:: Provided records

Lemma make_ticket_completes (dw dh : Z) (scale : Q) (margin : Z)
      (position : string) (start : option Z) (mask : bool) (total : Z)
      (box : Geometry.CompleteBox Png) :
  (forall p, pil_ok p = true) -> (forall p, insert_ok p = true) ->
  Geometry.image box <> None ->
  exists page,
    ticket dw dh scale margin position start mask total box = Ok page.
Proof.
  intros Hpil Hins Himg. unfold make_ticket.
  destruct (Geometry.image box) as [png|]; [|contradiction].
  cbn [bind]. unfold mask_awaiting_payment, pil.
  rewrite Hpil. cbn [bind].
  assert (Hplace : forall f : string -> outcome (Placement Png),
             (forall pos, exists pl, f pos = Ok pl) ->
             exists images,
               map_outcome f (positions_to_place position) = Ok images)
    by (intros f Hf; apply map_outcome_total; exact Hf).
  assert (Hdone : forall (img : Picture Png) (w h : Z),
    exists page,
      (images <-
         map_outcome
           (fun pos =>
              let '(box_x, box_y) := place_at dw dh w h margin pos in
              let p := mkPlacement box_x box_y (box_x + w) (box_y + h) img in
              if insert_ok p then Ok p else Raise)
           (positions_to_place position) ;;
       Ok (mkOutPage dw dh images)) = Ok page).
  { intros img w h.
    match goal with
    | |- context [map_outcome ?f ?l] =>
        destruct (Hplace f) as (images & Ei)
    end.
    - intros pos. destruct (place_at dw dh w h margin pos) as [bx by_].
      cbn zeta. rewrite Hins. eexists. reflexivity.
    - rewrite Ei. eexists. reflexivity. }
  destruct (mask || is_not_None start).
  - rewrite Hpil. cbn [bind]. destruct start as [s|].
    + rewrite Hpil. cbn [bind]. rewrite Hpil. cbn [bind]. apply Hdone.
    + cbn [bind]. rewrite Hpil. cbn [bind]. apply Hdone.
  - cbn [bind]. rewrite Hpil. cbn [bind]. apply Hdone.
Qed.

Lemma make_tickets_completes (dw dh : Z) (scale : Q) (margin : Z)
      (position : string) (start : option Z) (mask : bool)
      (boxes : list (Geometry.CompleteBox Png)) :
  (forall p, pil_ok p = true) -> (forall p, insert_ok p = true) ->
  Forall (fun b => Geometry.image b <> None) boxes ->
  forall total pages, exists out,
    tickets dw dh scale margin position start mask boxes total pages
    = Ok (out, total + Z.of_nat (List.length boxes)).
Proof.
  intros Hpil Hins Hall.
  induction Hall as [|box rest Hbox _ IH]; intros total pages.
  - exists pages. cbn. f_equal. f_equal. lia.
  - cbn [make_tickets].
    destruct (make_ticket_completes dw dh scale margin position start mask
                (total + 1) box Hpil Hins Hbox) as (page & ->).
    cbn [bind]. destruct (IH (total + 1) (pages ++ [page])) as (out & ->).
    exists out. f_equal. f_equal. cbn [List.length]. lia.
Qed.

Lemma collect_boxes_complete (doc : list Page)
      (bss : list (list (Geometry.CompleteBox Png))) :
  Forall2 (fun page bs => extract page = Ok bs) doc bss ->
  collect doc = Ok (List.concat bss) /\
  Forall (fun b => Geometry.image b <> None) (List.concat bss).
Proof.
  induction 1 as [|page bs rest bss' Hbs _ [IHc IHi]].
  - split; [reflexivity | constructor].
  - cbn [collect_boxes List.concat]. rewrite Hbs. cbn [bind].
    rewrite IHc. cbn [bind]. split; [reflexivity|].
    apply Forall_app. split; [exact (extract_fills_images _ _ Hbs) | exact IHi].
Qed.

(** C10.  A completed run made one output page per detected box: the
    pages and the returned count both number the boxes found over all
    input pages; every page carries as many copies of one fragment as
    the placement mode asks for, two on the same page for ['both'].  And
    the run does complete, with that count, whenever the scan of every
    page succeeds and the Pillow and PyMuPDF calls go through. *)
Theorem one_page_per_box
  (doc : list Page) (dw dh : Z) (scale : Q) (margin : Z) (position : string)
  (start : option Z) (mask : bool) :
  (forall out ok n,
      run doc dw dh scale margin position start mask = Ok (out, (ok, n)) ->
      ok = true /\
      exists bss,
        Forall2 (fun page bs => extract page = Ok bs) doc bss /\
        List.length out = list_sum (map (@List.length _) bss) /\
        n = Z.of_nat (list_sum (map (@List.length _) bss)) /\
        Forall (fun page =>
                  List.length (placed page)
                  = List.length (positions_to_place position) /\
                  exists pic,
                    Forall (fun pl => picture pl = pic) (placed page))
               out /\
        (position = "both"%string ->
         Forall (fun page =>
                   exists a b, placed page = [a; b] /\ picture a = picture b)
                out)) /\
  (forall bss,
      Forall2 (fun page bs => extract page = Ok bs) doc bss ->
      (forall p, pil_ok p = true) -> (forall p, insert_ok p = true) ->
      (forall pages, save_ok pages = true) ->
      exists out,
        run doc dw dh scale margin position start mask
        = Ok (out, (true, Z.of_nat (list_sum (map (@List.length _) bss))))).
Proof.
  split.
  - intros out ok n Hrun.
    destruct (process_pdf_inv _ _ _ _ _ _ _ _ _ _ _ Hrun)
      as (Hok & bss & Hscan & Htickets).
    destruct (make_tickets_spec _ _ _ _ _ _ _ _ _ _ _ _ Htickets)
      as (Hn & new & Hout & Hall).
    cbn [app] in Hout. subst out.
    destruct (tickets_show _ _ _ _ _ _ _ _ _ _ Hall) as (Hlen & Hpages & _).
    rewrite length_concat in Hlen, Hn.
    split; [exact Hok|]. exists bss.
    split; [exact Hscan|]. split; [exact Hlen|]. split; [lia|]. split.
    + eapply Forall_impl; [|exact Hpages].
      intros page (Hcount & pic & Hpics & _).
      split; [exact Hcount | exists pic; exact Hpics].
    + intros ->. eapply Forall_impl; [|exact Hpages].
      intros page (Hcount & pic & Hpics & _). cbn in Hcount.
      destruct (placed page) as [|a [|b [|c rest]]]; try discriminate Hcount.
      exists a, b. split; [reflexivity|].
      inversion Hpics as [|? ? Ha Hrest]; subst.
      inversion Hrest as [|? ? Hb _]; subst. symmetry. exact Hb.
  - intros bss Hscan Hpil Hins Hsave.
    destruct (collect_boxes_complete doc bss Hscan) as (Hc & Himgs).
    destruct (make_tickets_completes dw dh scale margin position start mask
                (List.concat bss) Hpil Hins Himgs 0 []) as (out & Ht).
    exists out. unfold process_pdf. rewrite Hc. cbn [bind].
    rewrite Ht. cbn [bind fst snd]. rewrite Hsave.
    rewrite length_concat. reflexivity.
Qed.

End ExtractorFacts.

(** The sample document, mode ['both'], numbers from 7. *)
Lemma ticket_numbers_witness :
  exists out,
    Sample.run "both" (Some 7) false = Ok (out, (true, 3)) /\
    map ticket_number_of out
    = map (fun i => Some (7 + Z.of_nat i)) (List.seq 0 (List.length out)).
Proof.
  eexists. split; [vm_compute; reflexivity|].
  refine (proj1 (proj2
    (ticket_numbers_contiguous Sample.Page Sample.Page Sample.Png
       Sample.page_rect Ok Ok Ok Ok Sample.clip_png Sample.png_size
       (fun _ => true) (fun _ => true) (fun _ => true)
       Sample.doc 600 800 1 20 "both" 7 false _ true 3 _ _))).
  - right. right. left. reflexivity.
  - vm_compute. reflexivity.
Defined.


(** The sample document: three boxes over two pages, three pages out. *)
Lemma one_page_per_box_witness :
  exists out,
    Sample.run "both" None true = Ok (out, (true, 3)) /\
    Z.of_nat (List.length out) = 3.
Proof.
  eexists. split; [vm_compute; reflexivity|].
  match goal with
  | |- Z.of_nat (List.length ?pages) = _ =>
      assert (Hrun : Sample.run "both" None true = Ok (pages, (true, 3)))
        by (vm_compute; reflexivity);
      destruct (proj1 (one_page_per_box Sample.Page Sample.Page Sample.Png
                         Sample.page_rect Ok Ok Ok Ok Sample.clip_png
                         Sample.png_size (fun _ => true) (fun _ => true)
                         (fun _ => true) Sample.doc 600 800 1 20 "both"
                         None true)
                      pages true 3 Hrun)
        as (_ & bss & _ & Hlen & Hn & _)
  end.
  rewrite Hlen. symmetry. exact Hn.
Defined.

(* ===================================================================== *)
(** * Further properties of the code *)
(* ===================================================================== *)

(** ** The mask and the detected symbols *)

Lemma punch_returns_iff (page_width page_height padding : Z)
      (boxes : list (Z * Z * Z * Z)) :
  forall alpha,
    (exists out, punch page_width page_height padding boxes alpha = Ok out)
    <-> Forall (Notions.drawable page_width page_height padding) boxes.
Proof.
  induction boxes as [|[[[x y] w] h] rest IH]; intros alpha.
  - split; [constructor | exists alpha; reflexivity].
  - cbn [punch]. unfold Geometry.protection_bounds, rectangle.
    destruct ((Z.min page_width (x + w + padding) <? Z.max 0 (x - padding))
              || (Z.min page_height (y + h + padding)
                  <? Z.max 0 (y - padding))) eqn:E.
    + split; [intros (out & Hout); discriminate Hout|].
      intros Hall. inversion Hall as [|? ? Hd _]; subst.
      destruct Hd as [Hx Hy]. apply orb_true_iff in E. destruct E as [E|E];
        apply Z.ltb_lt in E; lia.
    + cbn [bind]. rewrite IH. apply orb_false_iff in E.
      destruct E as [Ex Ey]. apply Z.ltb_ge in Ex, Ey.
      split;
        [intros Hall; constructor; [split; assumption | exact Hall]|].
      intros Hall. inversion Hall; assumption.
Qed.

Lemma half_of_raster_pixel_in_region (c e u p : Z) :
  0 <= c <= u -> u < c + e -> 0 <= p ->
  Z.max 0 (Geometry.to_page_units 2 c - p) <= u / 2 /\
  u / 2 <= Geometry.to_page_units 2 c + Geometry.to_page_units 2 e + p.
Proof.
  intros Hc Hu Hp. unfold Geometry.to_page_units.
  rewrite !py_int_truediv by lia.
  rewrite !Z.quot_div_nonneg by lia.
  pose proof (Z.div_mod c 2 ltac:(lia)).
  pose proof (Z.div_mod e 2 ltac:(lia)).
  pose proof (Z.div_mod u 2 ltac:(lia)).
  pose proof (Z.mod_pos_bound c 2 ltac:(lia)).
  pose proof (Z.mod_pos_bound e 2 ltac:(lia)).
  pose proof (Z.mod_pos_bound u 2 ltac:(lia)).
  lia.
Qed.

::::

Exercise goal> Set every line down again exactly. Begin with the first line of the entries and finish with the line containing "cbn [bind]. unfold".

Written solution>
Lemma make_ticket_completes (dw dh : Z) (scale : Q) (margin : Z)
      (position : string) (start : option Z) (mask : bool) (total : Z)
      (box : Geometry.CompleteBox Png) :
  (forall p, pil_ok p = true) -> (forall p, insert_ok p = true) ->
  Geometry.image box <> None ->
  exists page,
    ticket dw dh scale margin position start mask total box = Ok page.
Proof.
  intros Hpil Hins Himg. unfold make_ticket.
  destruct (Geometry.image box) as [png|]; [|contradiction].
  cbn [bind]. unfold mask_awaiting_payment, pil.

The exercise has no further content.